We provide a link to the Clinical Opiate Withdrawal Scale (COWS) for additional guidance, with a score of 5 or greater recommended as the threshold for treatment [Citation8]. However, we specifically do not require a COWS score to facilitate buprenorphine-naloxone administration in patients with clinically apparent opioid withdrawal. In our setting, precipitated withdrawal would typically prompt contact with the toxicology service. In the event of precipitated withdrawal, recommendations could include medications for symptom relief (e.g. ondansetron, loperamide), or increased buprenorphine-naloxone dosing.

We utilize an initial starting dose of 4 mg of the buprenorphine-naloxone film, with up to two subsequent 4 mg doses every 20 min as needed for continued withdrawal symptoms. We considered alternative initiation dosing, including a “test dose” of 2 mg as well as a starting dose of 8 mg; however, we ultimately selected the specified regimen for safety and simplicity. The order set includes a recommendation for 50% dose reduction for patients with end-stage liver disease [Citation4]. We do not require any analytical testing prior to initiation of buprenorphine/naloxone; suggested laboratory studies are included primarily to facilitate follow-up. Because of a recent hepatitis A outbreak among local injection drug users, we include an order for hepatitis A vaccination.

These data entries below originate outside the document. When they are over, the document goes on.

(** [loadAgentLocations(isRetryAttempt)] of the render [render], run to
    completion against one outcome of the request. *)
Definition loadAgentLocations (render : State) (isRetryAttempt : bool)
    (outcome : FetchOutcome) (now : string) (w : World) : World :=
  let w1 :=
    if isRetryAttempt then update (setIsRetrying true) w
    else update (setRetryCount (fun _ => 0)) (update (setLoading true) w) in
  let w2 := emit (Fetch (agentsEndpoint render)) w1 in
  let w3 :=
    match outcome with
    | Threw error => loadAgentLocations_catch render error w2
    | Replied ok success data msg =>
        if ok && success then
          update (setLastUpdateTime now)
            (update (setRetryCount (fun _ => 0))
               (update (setAgents (fun _ => default [] data)) w2))
        else
          loadAgentLocations_catch render
            (mkError "Error" (or_default msg "Failed to load agent locations")) w2
    end in
  update (setIsRetrying false) (update (setLoading false) w3).

(** [loadLocationStats]: a failure is logged and nothing else. *)
Definition loadLocationStats (render : State) (outcome : option LocationStats)
    (w : World) : World :=
  let w1 := emit (Fetch (statsEndpoint render)) w in
  match outcome with
  | Some data => update (setStats data) w1
  | None => w1
  end.

Definition handleConnectionChange (connected : bool) (w : World) : World :=
  let w1 := update (setWsConnected connected) w in
  if connected then emit (ShowSuccess "Real-time tracking connected") w1
  else emit (ShowError "Real-time tracking disconnected" None) w1.

(** The callback given to [setInterval(..., UPDATE_INTERVAL)] by the
    effect of the render [render]. *)
Definition pollTick (render : State) (snapshot : FetchOutcome)
    (statistics : option LocationStats) (now : string) (w : World) : World :=
  if negb (wsConnected render)
  then loadLocationStats render statistics
         (loadAgentLocations render false snapshot now w)
  else w.

(** What can happen to the mounted component. *)
Inductive Event : Type :=
| LocationUpdate (now : string) (u : U.t)
| StatusUpdate (now : string) (u : S.t)
| ConnectionChange (connected : bool)
| PollTick (snapshot : FetchOutcome) (statistics : option LocationStats) (now : string)
| StatsTick (statistics : option LocationStats)
| RetryTimer (snapshot : FetchOutcome) (now : string)
| RefreshClick (snapshot : FetchOutcome) (now : string).

(** One event of the mounted component.  The effect that installs the
    listeners and the two intervals has the dependency list [[]]: it runs
    once, after the first render, so everything it installs belongs to
    [first].  The timer callback of a retry belongs to the render recorded
    in the timer; the Refresh button is re-rendered and belongs to the
    current cells (its click event is the truthy [isRetryAttempt]). *)
Definition step (first : State) (e : Event) (w : World) : World :=
  match e with
  | LocationUpdate now u =>
      update (setLastUpdateTime now)
             (update (setAgents (handleLocationUpdate now u)) w)
  | StatusUpdate now u => update (setAgents (handleStatusUpdate now u)) w
  | ConnectionChange connected => handleConnectionChange connected w
  | PollTick snapshot statistics now => pollTick first snapshot statistics now w
  | StatsTick statistics => loadLocationStats first statistics w
  | RetryTimer snapshot now =>
      match timers w with
      | [] => w
      | t :: rest =>
          loadAgentLocations (closure t) true snapshot now
                             (mkWorld (hooks w) rest (trace w))
      end
  | RefreshClick snapshot now => loadAgentLocations (hooks w) true snapshot now w
  end.

Definition run (first : State) (es : list Event) (w : World) : World :=
  fold_left (fun w e => step first e w) es w.

(** The mount effect: first snapshot and statistics, then the listeners. *)
Definition mount (role : option string) (now : string)
    (snapshot : FetchOutcome) (statistics : option LocationStats)
    (connectedAtMount : bool) : World :=
  let first := initialState role now in
  update (setWsConnected connectedAtMount)
    (loadLocationStats first statistics
       (loadAgentLocations first false snapshot now (mkWorld first [] []))).

(** The error notifications of the snapshot loader in a trace, and the
    delays of the retries set in it. *)
Definition errorsShown (w : World) : list Effect :=
  List.filter
    (fun e => match e with
              | ShowError t _ => String.eqb t "Connection Error"
              | _ => false
              end)
    (trace w).

Definition delaysScheduled (w : World) : list Z :=
  omap (fun e => match e with SetTimeout d => Some d | _ => None end) (trace w).

End AgentTracking.

(* ===================================================================== *)
(** ** The viewport of the [GoogleMap] component *)
(* ===================================================================== *)

Module GoogleMap.

Record LatLng : Type := mkLatLng {
  lat : number;
  lng : number
}.

(** [interface AgentMarker] *)
Record AgentMarker : Type := mkAgentMarker {
  agentId : string;
  agentFirstName : string;
  agentLastName : string;
  agentMobile : string;
  latitude : number;
  longitude : number;
  connectionStatus : ConnectionStatus;
  lastUpdate : string;
  batteryLevel : option number;
  isOnline : bool
}.

(** [interface GoogleMapProps], without the click handler. *)
Record GoogleMapProps : Type := mkProps {
  agents : list AgentMarker;
  center : option LatLng;
  zoom : option number;
  height : option string;
  enableSmoothMovement : option bool;
  autoFitBounds : option bool;
  preserveZoom : option bool
}.

(** A marker of the widget, as far as the viewport code reads it. *)
Record Marker : Type := mkMarker {
  getPosition : option LatLng
}.

(** A [LatLngBounds] is known by the positions it was extended with. *)
Definition LatLngBounds : Type := list LatLng.

(** The widget: its viewport and the one-shot [bounds_changed] listeners
    ([Some limit] stands for
    [() => { if (map.getZoom() > limit) map.setZoom(limit) }]). *)
Record Map : Type := mkMap {
  getCenter : LatLng;
  getZoom : number;
  boundsChangedOnce : list number
}.

Definition setCenter (p : LatLng) (m : Map) : Map :=
  mkMap p (getZoom m) (boundsChangedOnce m).
Definition setZoom (z : number) (m : Map) : Map :=
  mkMap (getCenter m) z (boundsChangedOnce m).
Definition addListenerOnce (limit : number) (m : Map) : Map :=
  mkMap (getCenter m) (getZoom m) (boundsChangedOnce m ++ [limit]).

(** [if (map.getZoom() > limit) map.setZoom(limit)] *)
Definition clampZoom (limit : number) (m : Map) : Map :=
  if Qle_bool (getZoom m) limit then m else setZoom limit m.

(** The widget reports [bounds_changed]: the one-shot listeners run. *)
Definition boundsChanged (m : Map) : Map :=
  fold_left (fun m limit => clampZoom limit m) (boundsChangedOnce m)
            (mkMap (getCenter m) (getZoom m) []).

(** The state of [MapComponent] that the viewport effect reads. *)
Record Component : Type := mkComponent {
  map : option Map;
  markersRef : list (string * Marker);
  isInitialLoad : bool
}.

Section Widget.

(** The centre and zoom that the widget's [fitBounds] chooses. *)
Variable fitView : LatLngBounds -> LatLng * number.
(** Whether [window.google] is there. *)
Variable google : bool.

Definition fitBounds (bounds : LatLngBounds) (m : Map) : Map :=
  mkMap (fst (fitView bounds)) (snd (fitView bounds)) (boundsChangedOnce m).

(** The body of the "smart bounds fitting" effect of [MapComponent].
    [MapComponent] binds [agents], [onAgentClick], [center], [zoom] and
    [height] of its props and nothing else; the effect has the
    dependencies [map], [markers] and [isInitialLoad]. *)
Definition fitEffect (props : GoogleMapProps) (c : Component) : Component :=
  match map c with
  | None => c
  | Some m =>
      if (length (markersRef c) =? 0)%nat || negb google then c
      else
        let bounds : LatLngBounds :=
          omap (fun entry => getPosition (snd entry)) (markersRef c) in
        let validMarkers := length bounds in
        let m' :=
          if (validMarkers =? 1)%nat then
            match markersRef c with
            | (_, marker) :: _ =>
                match getPosition marker with
                | Some position => setZoom 15 (setCenter position m)
                | None => m
                end
            | [] => m
            end
          else if (1 <? validMarkers)%nat then
            addListenerOnce 16 (fitBounds bounds m)
          else m in
        mkComponent (Some m') (markersRef c)
                    (if isInitialLoad c then false else isInitialLoad c)
  end.

(** The effect followed by the widget's [bounds_changed]. *)
Definition fitAndSettle (props : GoogleMapProps) (c : Component) : Component :=
  let c' := fitEffect props c in
  mkComponent (option_map boundsChanged (map c')) (markersRef c') (isInitialLoad c').

End Widget.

While hepatitis A vaccines are usually administered as a series, “a single dose of vaccine rapidly provides 95% seroprotection from infection; this protection lasts at least 11 years and has been demonstrated to curb outbreaks.” [Citation9]

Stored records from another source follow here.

(** * Recovery targets of cvpysdk: the catalog and the detail document

    A shallow embedding of [cvpysdk/recovery_targets.py]: the classes
    [RecoveryTargets] (the catalog of target names and ids) and
    [RecoveryTarget] (one target and its flattened configuration), with
    the Python operations they use on parsed JSON values. *)

From stdpp Require Import base strings gmap list pretty.
From Stdlib Require Import ZArith Ascii.

Set Warnings "-register-all".

(** ** Python values

    Every value the module handles comes out of [response.json()] or is
    a literal of the source: [None], booleans, integers, strings, lists
    and dictionaries with string keys.  JSON numbers with a fraction are
    not modelled.  A dictionary is the list of its items; a key is looked
    up from the front, so the list of a parsed document has no repeated
    key. *)

Inductive json : Type :=
| JNull
| JBool (b : bool)
| JNum (n : Z)
| JStr (s : string)
| JList (l : list json)
| JObj (items : list (string * json)).

(** The exceptions the module can end with.  [SDKException module id
    message] stands for what the statement
    [raise SDKException(module, id, message)] raises: the class is
    imported from [cvpysdk.exception], and what its constructor does
    with the three strings is not part of this module.  The others are
    the built-in errors raised by the dictionary, list and attribute
    operations. *)

Inductive exn : Type :=
| SDKException (exception_module exception_id exception_message : string)
| KeyError
| TypeError
| IndexError
| AttributeError.

Inductive result (A : Type) : Type :=
| Ok (a : A)
| Raise (e : exn).

Arguments Ok {A} a.
Arguments Raise {A} e.

#[global] Instance result_ret : MRet result := fun A a => Ok a.
#[global] Instance result_bind : MBind result := fun A B f r =>
  match r with
  | Ok a => f a
  | Raise e => Raise e
  end.

(** The three kinds of failure the module raises on purpose. *)

Definition ResponseError (e : exn) : Prop :=
  exists code msg, e = SDKException "Response" code msg.

Definition InvalidInputError : exn := SDKException "Target" "101" "".

Definition NotFoundError (name : string) : exn :=
  SDKException "RecoveryTarget" "102" ("No target exists with name: " +:+ name).

Definition EMPTY_DICT : json := JObj [].

(** [bool(v)]: what [if v:] and [a and b] test. *)
Definition truthy (v : json) : bool :=
  match v with
  | JNull => false
  | JBool b => b
  | JNum n => negb (n =? 0)%Z
  | JStr s => negb (String.eqb s "")
  | JList l => match l with [] => false | _ => true end
  | JObj items => match items with [] => false | _ => true end
  end.

Fixpoint dict_lookup (k : string) (items : list (string * json)) : option json :=
  match items with
  | [] => None
  | (k', v) :: rest => if String.eqb k' k then Some v else dict_lookup k rest
  end.

(** [v.get(k, default)]: only a dictionary has the method. *)
Definition py_get (v : json) (k : string) (default : json) : result json :=
  match v with
  | JObj items => Ok (from_option id default (dict_lookup k items))
  | _ => Raise AttributeError
  end.

(** [v[k]] for a string [k]. *)
Definition py_getitem (v : json) (k : string) : result json :=
  match v with
  | JObj items =>
      match dict_lookup k items with
      | Some x => Ok x
      | None => Raise KeyError
      end
  | _ => Raise TypeError
  end.

(** [v[0]]: the first element of a list, the first character of a
    string; a dictionary of a JSON document has no key [0]. *)
Definition py_first (v : json) : result json :=
  match v with
  | JList (x :: _) => Ok x
  | JList [] => Raise IndexError
  | JStr (String c _) => Ok (JStr (String c ""))
  | JStr EmptyString => Raise IndexError
  | JObj _ => Raise KeyError
  | _ => Raise TypeError
  end.

Fixpoint str_contains (needle hay : string) : bool :=
  String.prefix needle hay ||
  match hay with
  | EmptyString => false
  | String _ rest => str_contains needle rest
  end.

Definition is_str (s : string) (v : json) : bool :=
  match v with
  | JStr s' => String.eqb s' s
  | _ => false
  end.

(** [k in v] for a string [k]: a key of a dictionary, an element of a
    list, a substring of a string. *)
Definition py_in (k : string) (v : json) : result bool :=
  match v with
  | JObj items => Ok (bool_decide (is_Some (dict_lookup k items)))
  | JList l => Ok (existsb (is_str k) l)
  | JStr s => Ok (str_contains k s)
  | _ => Raise TypeError
  end.

Fixpoint chars (s : string) : list json :=
  match s with
  | EmptyString => []
  | String c rest => JStr (String c "") :: chars rest
  end.

(** The values a [for x in v] loop visits. *)
Definition py_iter (v : json) : result (list json) :=
  match v with
  | JList l => Ok l
  | JObj items => Ok (map (fun kv => JStr kv.1) items)
  | JStr s => Ok (chars s)
  | _ => Raise TypeError
  end.

(** A string is the sequence of the bytes of its UTF-8 encoding.
    [str.isascii()]: every character is an ASCII one. *)
Fixpoint isascii (s : string) : bool :=
  match s with
  | EmptyString => true
  | String c rest => (Ascii.N_of_ascii c <? 128)%N && isascii rest
  end.

(** [str.lower()] on a string of ASCII characters: the letters [A] to
    [Z] become [a] to [z], and nothing else changes. *)
Definition lower_ascii (c : Ascii.ascii) : Ascii.ascii :=
  let n := Ascii.N_of_ascii c in
  if ((65 <=? n) && (n <=? 90))%N then Ascii.ascii_of_N (n + 32) else c.

Fixpoint ascii_lower (s : string) : string :=
  match s with
  | EmptyString => EmptyString
  | String c rest => String (lower_ascii c) (ascii_lower rest)
  end.

(** ** The session

    [commcell_object] gives the transport, the table of services and
    the function that cleans the text of a failed response.  None of them
    is part of this module: the transport answers the [n]-th request
    of the session, and the entry ['GET_RECOVERY_TARGET'] is taken with
    the id already put in the place of its [%s]. *)

Record Response := { json_ : json; text : string }.

Record Commcell := {
  make_request : nat -> string -> string -> bool * Response;
  GET_ALL_RECOVERY_TARGETS : string;
  GET_RECOVERY_TARGET : string -> string;
  _update_response_ : string -> string
}.

(** The requests sent so far, oldest first: method and URL. *)
Definition requests : Type := list (string * string).

(** A method runs on its object [self] and on the log of requests, and
    returns or raises; what it assigned before raising stays. *)
Definition M (S A : Type) : Type := S -> requests -> result A * S * requests.

#[global] Instance M_ret {S} : MRet (M S) := fun A a self log => (Ok a, self, log).
#[global] Instance M_bind {S} : MBind (M S) := fun A B f m self log =>
  match m self log with
  | (Ok a, self', log') => f a self' log'
  | (Raise e, self', log') => (Raise e, self', log')
  end.

Definition raise {S A} (e : exn) : M S A := fun self log => (Raise e, self, log).

Definition assign {S} (f : S -> S) : M S unit := fun self log => (Ok (), f self, log).

Definition gets {S A} (f : S -> A) : M S A := fun self log => (Ok (f self), self, log).

Definition lift {S A} (r : result A) : M S A := fun self log => (r, self, log).

Definition request {S} (cc : Commcell) (method url : string) : M S (bool * Response) :=
  fun self log => (Ok (make_request cc (length log) method url), self, log ++ [(method, url)]).

(** [C(...)]: [__init__] runs on a new object; the caller gets the
    object when it returns. *)
Definition new {S T} (blank : T) (init : M T unit) : M S T := fun self log =>
  match init blank log with
  | (Ok _, obj, log') => (Ok obj, self, log')
  | (Raise e, _, log') => (Raise e, self, log')
  end.

(** ** Sessions and documents used as examples *)

(** A session whose transport answers the successive requests from a
    script, and fails once the script is over. *)
Definition scripted (script : list (bool * Response)) : Commcell :=
  {| make_request := fun n _ _ =>
       nth n script (false, {| json_ := JNull; text := "no answer" |});
     GET_ALL_RECOVERY_TARGETS := "/recoveryTargets";
     GET_RECOVERY_TARGET := fun target_id => "/recoveryTargets/" +:+ target_id;
     _update_response_ := fun t => t |}.

Definition ok_response (body : json) : bool * Response :=
  (true, {| json_ := body; text := "" |}).

(** Python's [str] of a container is not needed by the examples. *)
Definition no_container_str (v : json) : string := "".

Definition record (target_id : json) (name applicationType : string) : json :=
  JObj [("id", target_id); ("name", JStr name); ("applicationType", JStr applicationType)].

(** The list response of the scenario of the specification. *)
Definition list_body : json :=
  JObj [("recoveryTargets",
         JList [record (JNum 1) "Tgt1" "REGULAR"; record (JNum 2) "CR" "CLEAN_ROOM"])].

Definition aws_body : json :=
  JObj [("entity", JObj [("policyType", JStr "AMAZON"); ("applicationType", JStr "REGULAR")]);
        ("liveMountOptions", JObj [("expirationTime", JObj [("minutesRetainUntil", JNum 4)])])].

Definition vmware_body : json :=
  JObj [("entity", JObj [("policyType", JStr "VMW_LIVEMOUNT")]);
        ("destinationOptions", JObj [("destinationHost", JStr "esx01")]);
        ("liveMountOptions", JObj [("expirationTime", JObj [("daysRetainUntil", JNum 2)])])].

Definition hyperv_body : json :=
  JObj [("entity", JObj [("policyType", JStr "MICROSOFT")])].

Patients who receive their first dose of buprenorphine-naloxone in the ED (“ED induction”) are discharged with a prescription for buprenorphine-naloxone 8-2mg twice daily for three days. Patients who undergo home induction receive a prescription that mirrors the National Institute on Drug Abuse (NIDA) home induction instructions [Citation10]. Our prescriptions allow for pharmacy substitution of tablets for films to accommodate insurance formularies without the need for additional provider contact. After either ED or home induction, naloxone (4 mg actuation spray x 2 units) is co-prescribed.

Undoubtedly, other centers have created similar electronic decision-support tools to facilitate ED-based buprenorphine-naloxone prescribing, and we anticipate differences in the details. However, we were unable to identify any similar order sets for reference when we wrote our own. Our goal in sharing this version is to accelerate the development of similar tools in other healthcare settings.

Disclosure statement

No potential conflict of interest was reported by the author(s).